(** ** From the environment file to the bindings *)
Section bindings.
Context (fill : nat → option bytes) (self : HostInputRequirements) (context : MaterializationContext).

(** A binding is made of a line that assigns to a mediated variable. *)
Definition bound_by (lines : list str) (b : SecretBinding) : Prop :=
  ∃ line a m, line ∈ lines ∧ assigns self line a m ∧ sb_name b = me_guest_name m ∧ sb_value b = Present (assigned_value a) ∧
    sb_allowed_hosts b = list_to_set (lower_host <$> set_sorted (me_allowed_hosts m)).

Lemma new_with_placeholder_binding name placeholder value hosts n b n' :
  new_with_placeholder fill name placeholder value hosts n = (Ret b, n') →
  sb_name b = name ∧ sb_value b = Present value ∧ sb_allowed_hosts b = list_to_set (lower_host <$> hosts).
Proof.
  unfold new_with_placeholder. destruct (bool_decide _); [done|]. destruct (bool_decide _); [done|]. unfold mbind, stm_bind.
  destruct placeholder as [p|]; [destruct (bool_decide _); [done|]; by intros [= <- _]|].
  unfold placeholder_for. destruct (fill n); [|done]. by intros [= <- _].
Qed.

Lemma env_line_bindings line acc n acc' n' :
  env_line fill self context line acc n = (Ret acc', n') →
  ∀ key b, env_secrets acc' !! key = Some b → env_secrets acc !! key = Some b ∨ bound_by [line] b.
Proof.
  unfold env_line. destruct (parse_custom_env_assignment line) as [a|] eqn:Hparse; [|intros [= <- _]; by left].
  destruct (_ && _); [done|]. destruct (mediated_env_secrets self !! ca_name a) as [m|] eqn:Hm; [|intros [= <- _]; by left].
  unfold mbind, stm_bind. destruct (new_with_placeholder _ _ _ _ _ _) as [[b0|e| |] k] eqn:Hnew; [|done..].
  intros [= <- _] key b. cbn [env_secrets]. unfold bindings_insert. rewrite lookup_insert_Some. intros [[_ <-]|[_ Hb]]; [right|by left].
  apply new_with_placeholder_binding in Hnew as (Hname & Hvalue & Hhosts).
  exists line, a, m. split; [by left|]. split; [done|]. done.
Qed.

Lemma env_lines_bindings lines acc n acc' n' :
  env_lines fill self context lines acc n = (Ret acc', n') →
  ∀ key b, env_secrets acc' !! key = Some b → env_secrets acc !! key = Some b ∨ bound_by lines b.
Proof.
  revert acc n. induction lines as [|line lines IH]; intros acc n; cbn [env_lines]; [intros [= <- _]; by left|].
  unfold mbind, stm_bind. destruct (env_line fill self context line acc n) as [[acc1|e| |] n1] eqn:Hline; [|done..].
  intros Hrun key b Hb. destruct (IH _ _ Hrun key b Hb) as [Hb'|(l & a & m & Hl & Hrest)].
  - destruct (env_line_bindings _ _ _ _ _ Hline key b Hb') as [?|(l & a & m & Hl & Hrest)]; [by left|right].
    exists l, a, m. split; [|done]. apply list_elem_of_singleton in Hl as ->. by left.
  - right. exists l, a, m. split; [by right|done].
Qed.

Lemma materialize_bindings contents n input n' :
  materialize_custom_env fill self context contents n = (Ret input, n') →
  ∀ key b, mi_secrets input !! key = Some b → bound_by (lines (from_utf8_lossy contents)) b.
Proof.
  unfold materialize_custom_env, mbind, stm_bind.
  destruct (env_lines _ _ _ _ _ _) as [[acc|e| |] k] eqn:Hrun; [|done..]. destruct (missing_group _ _); [done|].
  intros [= <- _] key b Hb. destruct (env_lines_bindings _ _ _ _ _ Hrun key b Hb) as [Hnone|]; [|done]. cbn [env_secrets] in Hnone. discriminate Hnone.
Qed.
End bindings.

(** ** The hosts a value is released to *)
Lemma trim_start_char_lower host :
  trim_start_char 46 (to_ascii_lowercase <$> host) = to_ascii_lowercase <$> trim_start_char 46 host.
Proof.
  induction host as [|c host IH]; [done|]. rewrite fmap_cons. cbn [trim_start_char].
  assert ((to_ascii_lowercase c =? 46) = (c =? 46)) as -> by (unfold to_ascii_lowercase; case_match; lia).
  by destruct (c =? 46).
Qed.

Lemma authority_lower host : authority_new (lower_host host) = authority_new host.
Proof.
  unfold authority_new, lower_host, normalized_host, trim_end_matches. f_equal.
  rewrite <-fmap_reverse, trim_start_char_lower, <-fmap_reverse, <-list_fmap_compose. apply list_fmap_ext. intros i c _.
  unfold compose, to_ascii_lowercase. repeat case_match; lia.
Qed.

Lemma runtime_secret_scope b value hosts authority :
  sb_allowed_hosts b = list_to_set (lower_host <$> set_sorted hosts) →
  secret_allows (runtime_secret_new (sb_placeholder b) value (elements (sb_allowed_hosts b))) authority = true ↔
  ∃ host, host ∈ hosts ∧ authority = authority_new host.
Proof.
  intros ->. unfold secret_allows, runtime_secret_new, scope_new. cbn [scope scope_authorities].
  rewrite bool_decide_eq_true, elem_of_list_to_set, list_elem_of_fmap. setoid_rewrite elem_of_elements.
  setoid_rewrite elem_of_list_to_set. setoid_rewrite list_elem_of_fmap. setoid_rewrite elem_of_set_sorted. split.
  - intros (h & -> & host & -> & Hin). exists host. by rewrite authority_lower.
  - intros (host & Hin & ->). exists (lower_host host). rewrite authority_lower. eauto.
Qed.

(** ** Two environment files a host cannot tell apart *)
Section flow.
Context (fill : nat → option bytes) (self : HostInputRequirements) (context : MaterializationContext) (host : str).

Definition releases (hosts : gset str) : Prop := ∃ h, h ∈ hosts ∧ authority_new h = authority_new host.

(** Two lines with the same public part, and the same value if the host may receive it *)
Definition same_line (line line' : str) : Prop :=
  public_line self line = public_line self line' ∧
  ∀ a a' m, assigns self line a m → assigns self line' a' m → releases (me_allowed_hosts m) → assigned_value a = assigned_value a'.

Definition same_binding (b b' : SecretBinding) : Prop :=
  binding_redacted b = binding_redacted b' ∧
  ∃ v v', sb_value b = Present v ∧ sb_value b' = Present v' ∧ (releases (sb_allowed_hosts b) → v = v').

○ ○ ○ ○ ○ ○ ○

_Work task_.
Transcribe the full listing, word for word.

_Problem solution_.
(** ** From the environment file to the bindings *)
Section bindings.
Context (fill : nat → option bytes) (self : HostInputRequirements) (context : MaterializationContext).

(** A binding is made of a line that assigns to a mediated variable. *)
Definition bound_by (lines : list str) (b : SecretBinding) : Prop :=
  ∃ line a m, line ∈ lines ∧ assigns self line a m ∧ sb_name b = me_guest_name m ∧ sb_value b = Present (assigned_value a) ∧
    sb_allowed_hosts b = list_to_set (lower_host <$> set_sorted (me_allowed_hosts m)).

Lemma new_with_placeholder_binding name placeholder value hosts n b n' :
  new_with_placeholder fill name placeholder value hosts n = (Ret b, n') →
  sb_name b = name ∧ sb_value b = Present value ∧ sb_allowed_hosts b = list_to_set (lower_host <$> hosts).
Proof.
  unfold new_with_placeholder. destruct (bool_decide _); [done|]. destruct (bool_decide _); [done|]. unfold mbind, stm_bind.
  destruct placeholder as [p|]; [destruct (bool_decide _); [done|]; by intros [= <- _]|].
  unfold placeholder_for. destruct (fill n); [|done]. by intros [= <- _].
Qed.

Lemma env_line_bindings line acc n acc' n' :
  env_line fill self context line acc n = (Ret acc', n') →
  ∀ key b, env_secrets acc' !! key = Some b → env_secrets acc !! key = Some b ∨ bound_by [line] b.
Proof.
  unfold env_line. destruct (parse_custom_env_assignment line) as [a|] eqn:Hparse; [|intros [= <- _]; by left].
  destruct (_ && _); [done|]. destruct (mediated_env_secrets self !! ca_name a) as [m|] eqn:Hm; [|intros [= <- _]; by left].
  unfold mbind, stm_bind. destruct (new_with_placeholder _ _ _ _ _ _) as [[b0|e| |] k] eqn:Hnew; [|done..].
  intros [= <- _] key b. cbn [env_secrets]. unfold bindings_insert. rewrite lookup_insert_Some. intros [[_ <-]|[_ Hb]]; [right|by left].
  apply new_with_placeholder_binding in Hnew as (Hname & Hvalue & Hhosts).
  exists line, a, m. split; [by left|]. split; [done|]. done.
Qed.

Lemma env_lines_bindings lines acc n acc' n' :
  env_lines fill self context lines acc n = (Ret acc', n') →
  ∀ key b, env_secrets acc' !! key = Some b → env_secrets acc !! key = Some b ∨ bound_by lines b.
Proof.
  revert acc n. induction lines as [|line lines IH]; intros acc n; cbn [env_lines]; [intros [= <- _]; by left|].
  unfold mbind, stm_bind. destruct (env_line fill self context line acc n) as [[acc1|e| |] n1] eqn:Hline; [|done..].
  intros Hrun key b Hb. destruct (IH _ _ Hrun key b Hb) as [Hb'|(l & a & m & Hl & Hrest)].
  - destruct (env_line_bindings _ _ _ _ _ Hline key b Hb') as [?|(l & a & m & Hl & Hrest)]; [by left|right].
    exists l, a, m. split; [|done]. apply list_elem_of_singleton in Hl as ->. by left.
  - right. exists l, a, m. split; [by right|done].
Qed.

Lemma materialize_bindings contents n input n' :
  materialize_custom_env fill self context contents n = (Ret input, n') →
  ∀ key b, mi_secrets input !! key = Some b → bound_by (lines (from_utf8_lossy contents)) b.
Proof.
  unfold materialize_custom_env, mbind, stm_bind.
  destruct (env_lines _ _ _ _ _ _) as [[acc|e| |] k] eqn:Hrun; [|done..]. destruct (missing_group _ _); [done|].
  intros [= <- _] key b Hb. destruct (env_lines_bindings _ _ _ _ _ Hrun key b Hb) as [Hnone|]; [|done]. cbn [env_secrets] in Hnone. discriminate Hnone.
Qed.
End bindings.

(** ** The hosts a value is released to *)
Lemma trim_start_char_lower host :
  trim_start_char 46 (to_ascii_lowercase <$> host) = to_ascii_lowercase <$> trim_start_char 46 host.
Proof.
  induction host as [|c host IH]; [done|]. rewrite fmap_cons. cbn [trim_start_char].
  assert ((to_ascii_lowercase c =? 46) = (c =? 46)) as -> by (unfold to_ascii_lowercase; case_match; lia).
  by destruct (c =? 46).
Qed.

Lemma authority_lower host : authority_new (lower_host host) = authority_new host.
Proof.
  unfold authority_new, lower_host, normalized_host, trim_end_matches. f_equal.
  rewrite <-fmap_reverse, trim_start_char_lower, <-fmap_reverse, <-list_fmap_compose. apply list_fmap_ext. intros i c _.
  unfold compose, to_ascii_lowercase. repeat case_match; lia.
Qed.

Lemma runtime_secret_scope b value hosts authority :
  sb_allowed_hosts b = list_to_set (lower_host <$> set_sorted hosts) →
  secret_allows (runtime_secret_new (sb_placeholder b) value (elements (sb_allowed_hosts b))) authority = true ↔
  ∃ host, host ∈ hosts ∧ authority = authority_new host.
Proof.
  intros ->. unfold secret_allows, runtime_secret_new, scope_new. cbn [scope scope_authorities].
  rewrite bool_decide_eq_true, elem_of_list_to_set, list_elem_of_fmap. setoid_rewrite elem_of_elements.
  setoid_rewrite elem_of_list_to_set. setoid_rewrite list_elem_of_fmap. setoid_rewrite elem_of_set_sorted. split.
  - intros (h & -> & host & -> & Hin). exists host. by rewrite authority_lower.
  - intros (host & Hin & ->). exists (lower_host host). rewrite authority_lower. eauto.
Qed.

(** ** Two environment files a host cannot tell apart *)
Section flow.
Context (fill : nat → option bytes) (self : HostInputRequirements) (context : MaterializationContext) (host : str).

Definition releases (hosts : gset str) : Prop := ∃ h, h ∈ hosts ∧ authority_new h = authority_new host.

(** Two lines with the same public part, and the same value if the host may receive it *)
Definition same_line (line line' : str) : Prop :=
  public_line self line = public_line self line' ∧
  ∀ a a' m, assigns self line a m → assigns self line' a' m → releases (me_allowed_hosts m) → assigned_value a = assigned_value a'.

Definition same_binding (b b' : SecretBinding) : Prop :=
  binding_redacted b = binding_redacted b' ∧
  ∃ v v', sb_value b = Present v ∧ sb_value b' = Present v' ∧ (releases (sb_allowed_hosts b) → v = v').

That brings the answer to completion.